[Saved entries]
(* ===== verification/Accounting.v ===== *)
(** The runs of the operations on usage: what each leaves in the tables when it succeeds; and the sums that
    the counters keep. *)

From S2P Require Import Prelude Text Domain Identifiers Store Jobs Usage Retention Ingest.

#[local] Open Scope Z_scope.

(** * Sums over tables *)

Section sums.
Context {K V : Type} `{Countable K} (f : K -> V -> Z).

Lemma sum_with_empty : sum_with f ∅ = 0.
Proof. apply map_fold_empty. Qed.

Lemma sum_with_new k v (m : gmap K V) : m !! k = None -> sum_with f (<[k := v]> m) = f k v + sum_with f m.
Proof. intros Hk. unfold sum_with. rewrite map_fold_insert_L; [done|intros; lia|done]. Qed.

Lemma sum_with_update k v v' (m : gmap K V) :
  m !! k = Some v -> sum_with f (<[k := v']> m) = f k v' - f k v + sum_with f m.
Proof.
  intros Hk. rewrite <- (insert_delete_id m k v Hk) at 2. rewrite <- insert_delete_eq.
  rewrite !sum_with_new by apply lookup_delete_eq. lia.
Qed.

Lemma sum_with_same k v v' (m : gmap K V) :
  m !! k = Some v -> f k v' = f k v -> sum_with f (<[k := v']> m) = sum_with f m.
Proof. intros Hk Hf. rewrite (sum_with_update k v v' m Hk). lia. Qed.

Lemma sum_with_nonneg (m : gmap K V) : (forall k v, m !! k = Some v -> 0 <= f k v) -> 0 <= sum_with f m.
Proof.
  induction m as [|k v m Hk IH] using map_ind; intros Hf; [by rewrite sum_with_empty|].
  rewrite sum_with_new by done. pose proof (Hf k v (lookup_insert_eq _ _ _)).
  assert (0 <= sum_with f m); [|lia]. apply IH. intros k' v' Hk'. apply Hf. rewrite lookup_insert_ne; [done|congruence].
Qed.
(** What [persist_event] leaves, when the request holds the bytes it records. *)
Lemma sound_record restored db reqs clk k t bs now m eid oid guid random o r db' o' :
  Sound restored (World.Mk db reqs clk) -> clk <= now -> reqs !! k = Some (t, Held bs) -> now <= t + minutes 60 ->
  persist_event ingest scope now m eid oid k (StoredRequest.Mk (sha256 bs) (len bs)) guid random o db = (r, db', o') ->
  Sound restored (World.Mk db' (after_recording r k t reqs) now).
Proof.
  intros [S Sr A Ad HR] Hle Hreq Hn Hrun. cbn [World.project World.requests World.clock] in *.
  pose proof (HR k t _ Hreq) as (Ht & Hkl & Hheld). destruct (Hheld ltac:(lia)) as [Hfresh [Hb Hlen]].
  pose proof (persist_event_cases ingest scope now m eid oid k (StoredRequest.Mk (sha256 bs) (len bs)) guid random db o db eq_refl) as Hc. rewrite Hrun in Hc.
  assert (requests_ok db now reqs) as HR'. { intros k' t' p' Hp. by eapply request_later, HR. }
  assert (requests_ok db now (<[k := (t, Over)]> reqs)) as Hover.
  { intros k' t' p' Hp. destruct (decide (k' = k)) as [->|]; [|rewrite lookup_insert_ne in Hp by done; by apply HR'].
    rewrite lookup_insert_eq in Hp. injection Hp as <- <-. by split_and!; [lia| |intros _; split]. }
  assert (requests_ok db now (delete k reqs)) as Hgone. { intros k' t' p' [_ Hp]%lookup_delete_Some. by apply HR'. }
  assert (forall a, recorded ingest scope db now m eid oid k (StoredRequest.Mk (sha256 bs) (len bs)) guid a db' ->
            Sound restored (World.Mk db' (delete k reqs) now)) as Hrec.
  { intros a R. split; cbn [World.project World.requests World.clock].
    - eapply stocked_recorded; [exact R|done|lia|done].
    - exact Sr.
    - by eapply accounted_recorded.
    - by eapply admitting_recorded.
    - intros k' t' p' Hp. pose proof (Hgone k' t' p' Hp) as Hok. apply lookup_delete_Some in Hp as [Hne Hp].
      eapply request_same; [|rewrite (recorded_orphans R); by rewrite lookup_delete_ne|by rewrite (recorded_bucket R)|exact Hok].
      eapply recorded_keyless; [exact R|done|apply Hok]. }
  destruct r as [a|e]; cbn [after_recording].
  - destruct (AcceptedCrash.deduplicated a); [subst db'; by split|]. by apply (Hrec a).
  - destruct Hc as [->|[-> [a R]]]; [|by apply (Hrec a)]. by destruct e; split.
Qed.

Task requirements ::
Each entry is to be written out exactly as it was given.

Answer to this exercise ::
(* ===== verification/Accounting.v ===== *)
(** The runs of the operations on usage: what each leaves in the tables when it succeeds; and the sums that
    the counters keep. *)

From S2P Require Import Prelude Text Domain Identifiers Store Jobs Usage Retention Ingest.

#[local] Open Scope Z_scope.

(** * Sums over tables *)

Section sums.
Context {K V : Type} `{Countable K} (f : K -> V -> Z).

Lemma sum_with_empty : sum_with f ∅ = 0.
Proof. apply map_fold_empty. Qed.

Lemma sum_with_new k v (m : gmap K V) : m !! k = None -> sum_with f (<[k := v]> m) = f k v + sum_with f m.
Proof. intros Hk. unfold sum_with. rewrite map_fold_insert_L; [done|intros; lia|done]. Qed.

Lemma sum_with_update k v v' (m : gmap K V) :
  m !! k = Some v -> sum_with f (<[k := v']> m) = f k v' - f k v + sum_with f m.
Proof.
  intros Hk. rewrite <- (insert_delete_id m k v Hk) at 2. rewrite <- insert_delete_eq.
  rewrite !sum_with_new by apply lookup_delete_eq. lia.
Qed.

Lemma sum_with_same k v v' (m : gmap K V) :
  m !! k = Some v -> f k v' = f k v -> sum_with f (<[k := v']> m) = sum_with f m.
Proof. intros Hk Hf. rewrite (sum_with_update k v v' m Hk). lia. Qed.

Lemma sum_with_nonneg (m : gmap K V) : (forall k v, m !! k = Some v -> 0 <= f k v) -> 0 <= sum_with f m.
Proof.
  induction m as [|k v m Hk IH] using map_ind; intros Hf; [by rewrite sum_with_empty|].
  rewrite sum_with_new by done. pose proof (Hf k v (lookup_insert_eq _ _ _)).
  assert (0 <= sum_with f m); [|lia]. apply IH. intros k' v' Hk'. apply Hf. rewrite lookup_insert_ne; [done|congruence].
Qed.
(** What [persist_event] leaves, when the request holds the bytes it records. *)
Lemma sound_record restored db reqs clk k t bs now m eid oid guid random o r db' o' :
  Sound restored (World.Mk db reqs clk) -> clk <= now -> reqs !! k = Some (t, Held bs) -> now <= t + minutes 60 ->
  persist_event ingest scope now m eid oid k (StoredRequest.Mk (sha256 bs) (len bs)) guid random o db = (r, db', o') ->
  Sound restored (World.Mk db' (after_recording r k t reqs) now).
Proof.
  intros [S Sr A Ad HR] Hle Hreq Hn Hrun. cbn [World.project World.requests World.clock] in *.
  pose proof (HR k t _ Hreq) as (Ht & Hkl & Hheld). destruct (Hheld ltac:(lia)) as [Hfresh [Hb Hlen]].
  pose proof (persist_event_cases ingest scope now m eid oid k (StoredRequest.Mk (sha256 bs) (len bs)) guid random db o db eq_refl) as Hc. rewrite Hrun in Hc.
  assert (requests_ok db now reqs) as HR'. { intros k' t' p' Hp. by eapply request_later, HR. }
  assert (requests_ok db now (<[k := (t, Over)]> reqs)) as Hover.
  { intros k' t' p' Hp. destruct (decide (k' = k)) as [->|]; [|rewrite lookup_insert_ne in Hp by done; by apply HR'].
    rewrite lookup_insert_eq in Hp. injection Hp as <- <-. by split_and!; [lia| |intros _; split]. }
  assert (requests_ok db now (delete k reqs)) as Hgone. { intros k' t' p' [_ Hp]%lookup_delete_Some. by apply HR'. }
  assert (forall a, recorded ingest scope db now m eid oid k (StoredRequest.Mk (sha256 bs) (len bs)) guid a db' ->
            Sound restored (World.Mk db' (delete k reqs) now)) as Hrec.
  { intros a R. split; cbn [World.project World.requests World.clock].
    - eapply stocked_recorded; [exact R|done|lia|done].
    - exact Sr.
    - by eapply accounted_recorded.
    - by eapply admitting_recorded.
    - intros k' t' p' Hp. pose proof (Hgone k' t' p' Hp) as Hok. apply lookup_delete_Some in Hp as [Hne Hp].
      eapply request_same; [|rewrite (recorded_orphans R); by rewrite lookup_delete_ne|by rewrite (recorded_bucket R)|exact Hok].
      eapply recorded_keyless; [exact R|done|apply Hok]. }
  destruct r as [a|e]; cbn [after_recording].
  - destruct (AcceptedCrash.deduplicated a); [subst db'; by split|]. by apply (Hrec a).
  - destruct Hc as [->|[-> [a R]]]; [|by apply (Hrec a)]. by destruct e; split.
Qed.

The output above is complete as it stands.